Você simplesmente ama essas mulheres. Mulheres de opinião, que dizem o que sentem, o que querem, o que odeiam. Que pensam, que querem algo maior da vida além da tediosa banalidade e que têm coragem de enfiar a mão mais fundo, porque não há nada mais chato que o superficial. Você simplesmente adora falar sobre o mundo, música, política, filmes e cultura, sobre a sociedade e religião, sobre arte… Falando em arte, você não adora as artistas? As mulheres que escrevem, pintam, e desenham, aquelas que tocam e cantam, que declamam suas poesias ou escrevem timidamente em seus quartos. Mulheres livres, você uma vez disse, mulheres loucas que são verdadeiras. Que sabem se defender, que não respondem a ninguém. Mulheres que parecem um conceito de um filme, aquele tipo artístico, engraçada, complexo, cabelo colorido, tatuagens e personalidade transbordando pra fora. Aquela que vira o rosto para você e num sorriso, te faz ter uma outra percepção de vida, porque elas, sim, seriam alguma coisa como um oráculo, um altar, um templo, uma reza.

Um orgasmo.

Talvez fossem melhores na cama, você pensou. Essa liberdade toda trazia menos timidez, mais desenvoltura. Não existe medo, né? De tentar coisas novas, Esse calor da pele, que chega queimar quando toca, e toda a disponibilidade de não pensar duas vezes antes de fazer algo porque quer.

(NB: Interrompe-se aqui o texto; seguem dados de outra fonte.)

(** ** What a call of [_rewards] computes *)

Lemma rewards_run (a : Action) (e : Env) (v : Vehicle) (range : R * R) :
  vehicle e = Some v ->
  config e !! "reward_speed_range" ≫= as_range = Some range ->
  let c := terminal_condition v (lmap (forward_speed v) range (0, 1)) (time e) in
  let v' := if c then set_crashed true v else v in
  exists e',
    (if c then update_vehicle (set_crashed true) e else Some e) = Some e'
    /\ vehicle e' = Some v'
    /\ config e' = config e
    /\ time e' = time e
    /\ _rewards a e
       = Some (rewards_of v v'
                 (all_side_lanes (network (road (world e))) (lane_index v))
                 range, e').
Proof.
  intros Hv Hr c v'.
  assert (exists e',
    (if c then update_vehicle (set_crashed true) e else Some e) = Some e'
    /\ vehicle e' = Some v' /\ config e' = config e /\ time e' = time e
    /\ road (world e') = road (world e)) as (e' & He' & Hv' & Hc & Ht & Hw).
  { subst v'. destruct c.
    - destruct (update_vehicle_spec (set_crashed true) e v Hv)
        as (e' & H1 & H2 & H3 & H4 & _ & H6 & _).
      exists e'. auto.
    - exists e. auto. }
  exists e'. repeat split; try assumption.
  unfold _rewards. rewrite Hv. simpl. rewrite Hr. simpl.
  fold c. rewrite He'. simpl. rewrite Hv'. simpl.
  reflexivity.
Qed.

(** ** Arithmetic of the terms *)

Lemma lmap_unit (x lo hi : R) : lmap x (lo, hi) (0, 1) = (x - lo) / (hi - lo).
Proof. unfold lmap, Rdiv. simpl. ring. Qed.

Lemma half_pi (x : R) : x / (0.5 * PI) = x / (PI / 2).
Proof. pose proof PI_neq0. replace 0.5 with (1 / 2) by lra. field. lra. Qed.

Lemma rewards_of_names (v v' : Vehicle) (l : list LaneIndex) (range : R * R) :
  (rewards_of v v' l range).*1 = reward_names.
Proof. reflexivity. Qed.
(** * Job tracking app: CSV ingestion and roll progress

    A shallow embedding of [Job tracking app/main.py]:
    - [WatchdogCSVMonitor.process_csv] and [CSVEventHandler] (incremental
      reading of the printer logs and the per-printer cumulative counters);
    - [RollWidget] ([start_roll], [toggle_pause], [stop_roll],
      [update_progress]) and [JobDetailWidget] ([init_ui], [update_rolls]);
    - the filter of [CSVEventHandler], the way of a signal through
      [MainWindow.handle_csv_update], the notes of a roll ([submit_note],
      [discard_note]), the two job forms and [DatabaseManager].

    Python dictionaries are finite maps ([gmap]); the order in which a
    dictionary is iterated plays no part in any result below.  Python
    integers are [Z]; row cursors, which are only ever [0] or a [len], are
    [nat].  The one float of these functions, the quotient of line 346,
    is the correctly rounded double ([Job.math_ceil_true_div]).  A Python
    exception is the [None] of an [option] result. *)

From Stdlib Require Import ZArith Ascii String List Lia.
From stdpp Require Import base option list gmap strings fin_maps pretty.

Set Warnings "-clear-no-such-hyp".

Local Open Scope string_scope.
(** * Wordlister: candidate generation, chunking and input validation

    A shallow embedding of [wordlister.py] (the multi-worker generator with
    sampled leet substitution) and [wordlister_strong.py] (the cooperative
    generator with full per-position substitution), and the properties of
    the candidate sets they build.

    Python strings are modelled as [string] over 8-bit characters; the case
    maps act on the ASCII letters and leave every other character unchanged,
    which is what [str.lower], [str.upper], [str.title] and [str.capitalize]
    do on ASCII input.  Python sets are [gset string]; dictionaries that are
    only looked up are [gmap]; the dictionary that is iterated in insertion
    order is an association list. *)

From Stdlib Require Import Ascii ZArith.
From Stdlib Require String.
From stdpp Require Import gmap strings list sets fin_sets.

Local Open Scope Z_scope.
Local Open Scope nat_scope.

(** ** Python's [str] methods used by the two programs *)
Module PyStr.

Definition is_upper (c : ascii) : bool :=
  let n := nat_of_ascii c in (65 <=? n) && (n <=? 90).

Definition is_lower (c : ascii) : bool :=
  let n := nat_of_ascii c in (97 <=? n) && (n <=? 122).

Definition is_digit (c : ascii) : bool :=
  let n := nat_of_ascii c in (48 <=? n) && (n <=? 57).

Definition is_cased (c : ascii) : bool := is_upper c || is_lower c.

(** [str.isspace] on one character: tab, newline, vertical tab, form feed,
    carriage return, the four separators 0x1c..0x1f and the space. *)
Definition is_space (c : ascii) : bool :=
  let n := nat_of_ascii c in
  ((9 <=? n) && (n <=? 13)) || ((28 <=? n) && (n <=? 31)) || (n =? 32).

Definition char_lower (c : ascii) : ascii :=
  if is_upper c then ascii_of_nat (nat_of_ascii c + 32) else c.

Definition char_upper (c : ascii) : ascii :=
  if is_lower c then ascii_of_nat (nat_of_ascii c - 32) else c.

Fixpoint map_chars (f : ascii → ascii) (s : string) : string :=
  match s with
  | EmptyString => EmptyString
  | String c r => String (f c) (map_chars f r)
  end.

Fixpoint all_chars (p : ascii → bool) (s : string) : bool :=
  match s with
  | EmptyString => true
  | String c r => p c && all_chars p r
  end.

Fixpoint chars (s : string) : list ascii :=
  match s with
  | EmptyString => []
  | String c r => c :: chars r
  end.

(** [s.lower()] and [s.upper()] *)
Definition lower (s : string) : string := map_chars char_lower s.
Definition upper (s : string) : string := map_chars char_upper s.

(** [s.capitalize()]: first character upper-cased, the rest lower-cased. *)
Definition capitalize (s : string) : string :=
  match s with
  | EmptyString => EmptyString
  | String c r => String (char_upper c) (lower r)
  end.

(** [s.title()]: a cased character that follows an uncased one (or starts
    the string) is upper-cased, every other one is lower-cased. *)
Fixpoint title_go (prev_cased : bool) (s : string) : string :=
  match s with
  | EmptyString => EmptyString
  | String c r =>
      String (if prev_cased then char_lower c else char_upper c)
             (title_go (is_cased c) r)
  end.

Definition title (s : string) : string := title_go false s.

(** [s.isdigit()]: non-empty and made of digits only. *)
Definition isdigit (s : string) : bool :=
  match s with
  | EmptyString => false
  | String _ _ => all_chars is_digit s
  end.

(** [len(s)] *)
Definition len (s : string) : nat := String.length s.

(** [sub in s] *)
Fixpoint contains (sub s : string) : bool :=
  String.prefix sub s ||
  match s with
  | EmptyString => false
  | String _ r => contains sub r
  end.

(** [s.replace(old, new)] for a non-empty [old]: the occurrences are found
    from the left and do not overlap.  [skip] counts the characters of the
    occurrence being replaced that are still to be dropped.  The programs
    never replace the empty string, which [replace] leaves alone. *)
Fixpoint replace_go (old new : string) (skip : nat) (s : string) : string :=
  match s with
  | EmptyString => EmptyString
  | String c r =>
      match skip with
      | S k => replace_go old new k r
      | O =>
          if String.prefix old s
          then new +:+ replace_go old new (String.length old - 1) r
          else String c (replace_go old new 0 r)
      end
  end.

Definition replace (old new s : string) : string :=
  match old with
  | EmptyString => s
  | String _ _ => replace_go old new 0 s
  end.

(** [s.lstrip()], [s.rstrip()] and [s.strip()] *)
Fixpoint lstrip (s : string) : string :=
  match s with
  | EmptyString => EmptyString
  | String c r => if is_space c then lstrip r else s
  end.

Fixpoint rstrip (s : string) : string :=
  match s with
  | EmptyString => EmptyString
  | String c r =>
      match rstrip r with
      | EmptyString => if is_space c then EmptyString else String c EmptyString
      | r' => String c r'
      end
  end.

Definition strip (s : string) : string := rstrip (lstrip s).

(** [s.split(sep)] for a non-empty [sep]: [cur] holds the characters of the
    field being read, in reverse. *)
Fixpoint split_go (sep : string) (skip : nat) (cur : string) (s : string)
  : list string :=
  match s with
  | EmptyString => [String.rev cur]
  | String c r =>
      match skip with
      | S k => split_go sep k cur r
      | O =>
          if String.prefix sep s
          then String.rev cur :: split_go sep (String.length sep - 1) EmptyString r
          else split_go sep 0 (String c cur) r
      end
  end.

Definition split (sep s : string) : list string := split_go sep 0 EmptyString s.

(** [s.split()]: the maximal runs of characters that are not white space. *)
Fixpoint split_ws_go (cur : option string) (s : string) : list string :=
  match s with
  | EmptyString => option_list (String.rev <$> cur)
  | String c r =>
      if is_space c
      then option_list (String.rev <$> cur) ++ split_ws_go None r
      else split_ws_go (Some (String c (default EmptyString cur))) r
  end.

Definition split_ws (s : string) : list string := split_ws_go None s.

(** [sep.join(parts)] *)
Fixpoint join (sep : string) (parts : list string) : string :=
  match parts with
  | [] => EmptyString
  | [p] => p
  | p :: ps => p +:+ sep +:+ join sep ps
  end.

(** [bool(s)]: a string is true when it is not empty. *)
Definition truthy (s : string) : bool :=
  match s with EmptyString => false | String _ _ => true end.

End PyStr.

(** ** Python's list helpers *)
Module PyList.

(** [l[i:j]] for non-negative bounds: out-of-range bounds are clamped. *)
Definition slice {A} (i j : nat) (l : list A) : list A := take (j - i) (drop i l).

(** [range(start, stop, step)] for a positive [step]. *)
Definition range (start stop step : nat) : list nat :=
  (λ k, start + k * step) <$> seq 0 ((stop - start + (step - 1)) / step).

(** [itertools.product] applied to the pools: the first pool varies slowest. *)
Fixpoint product {A} (pools : list (list A)) : list (list A) :=
  match pools with
  | [] => [[]]
  | p :: ps => x ← p; (cons x) <$> product ps
  end.

End PyList.
Lemma generate_unique_string_negative_witness :
  shuffle first_rnd base ≡ₚ base ∧ -1 < 0
  ∧ ∃ s : str,
      generate_unique_string first_rnd (-1) = Ok s
      ∧ len s = Z.max 0 (62 + -1)
      ∧ s `prefix_of` shuffle first_rnd base.
Proof.
  split; [reflexivity|]. split; [lia|].
  apply (generate_unique_string_negative first_rnd (-1)); [reflexivity | lia].
Defined.

(** X5. A generated string never holds the character '#' that [speedups]
    searches for when the target is to be absent: its characters are
    ASCII letters and digits, and box-drawing code points from 0x2500 on
    when n > 62. *)
Theorem generate_unique_string_alphabet (rnd : Random) (n : Z) (s : str) :
  shuffle rnd base ≡ₚ base →
  generate_unique_string rnd n = Ok s →
  (35 ∉ s)
  ∧ ∀ c : Z, c ∈ s →
      97 ≤ c ≤ 122 ∨ 65 ≤ c ≤ 90 ∨ 48 ≤ c ≤ 57
      ∨ (62 < n ∧ 9472 ≤ c < 9410 + n).
Proof.
  intros Hperm Hs.
  assert (∀ c : Z, c ∈ s →
            97 ≤ c ≤ 122 ∨ 65 ≤ c ≤ 90 ∨ 48 ≤ c ≤ 57
            ∨ (62 < n ∧ 9472 ≤ c < 9410 + n)) as H.
  { intros c Hc.
    destruct (generated_elem rnd n s c Hperm Hs Hc) as [Hb | Hb];
      [apply elem_of_base in Hb|]; lia. }
  split; [|done]. intros Hc. apply H in Hc. lia.
Qed.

A liberdade que parece ter sido escrita em um livro, a personagem que só existe para libertar o mocinho. Você, um personagem que deveria ser salvo, conhece uma mulher maluca pelas ruas do centro e têm a vida transformada porque ela sabe dizer a coisa certa. E na cama? Ela tem experiência, ela não nega nada, e ela quis cuidar de você.

Você disse que elas são um tesão. Você queria uma mulher de verdade. Uma mulher de verdade do tipo que te olha nos olhos e sorri, fuma um cigarro depois da transa e diz que você é bom demais nisso.

Mas não pra sempre.

Você quis a salvação, o caldo doce da fruta. Você quis dançar com elas nas festas, entrar no meio de seus beijos e talvez, até ler suas histórias, seus poemas, não toda a obra. Você quis a noite de bar, as qualidades que emanam dos poros, as primeiras boas impressões. Primeiras boas impressões, era isso que você queria, nada tão importante, mais como um prólogo de um livro bom pra caramba. Um livro denso pra caramba, longo. Se você ao menos puder catar tudo de bom que ela te oferecer nesse primeiro e único encontro…

Mas você adora mulheres loucas. Essa loucura sexy que te impulsiona a ser um homem melhor, um homem mais culto, mais experiente. Você curte essa selvageria que você nunca pôde domar, não que você tenha tentado e não que seja possível, talvez você não durasse duas semanas. Talvez seja muito para lidar, muito para entender. Você entendeu do jeito que quis: um tesão. Do mesmo jeito que você achou aquelas duas mulheres se beijando no meio da festa. A mulher que se senta com você no boteco e que vem para a sua casa, transar no primeiro encontro. Essas coisas modernas. Essas mulheres que parecem sair de um filme, sabe? Existe alguma coisa de força ou complexidade, algo que você não pôde tocar completamente e que te atraiu, mas você não soube o porquê.

Você disse que gostava de mulheres de verdade, mulheres livres…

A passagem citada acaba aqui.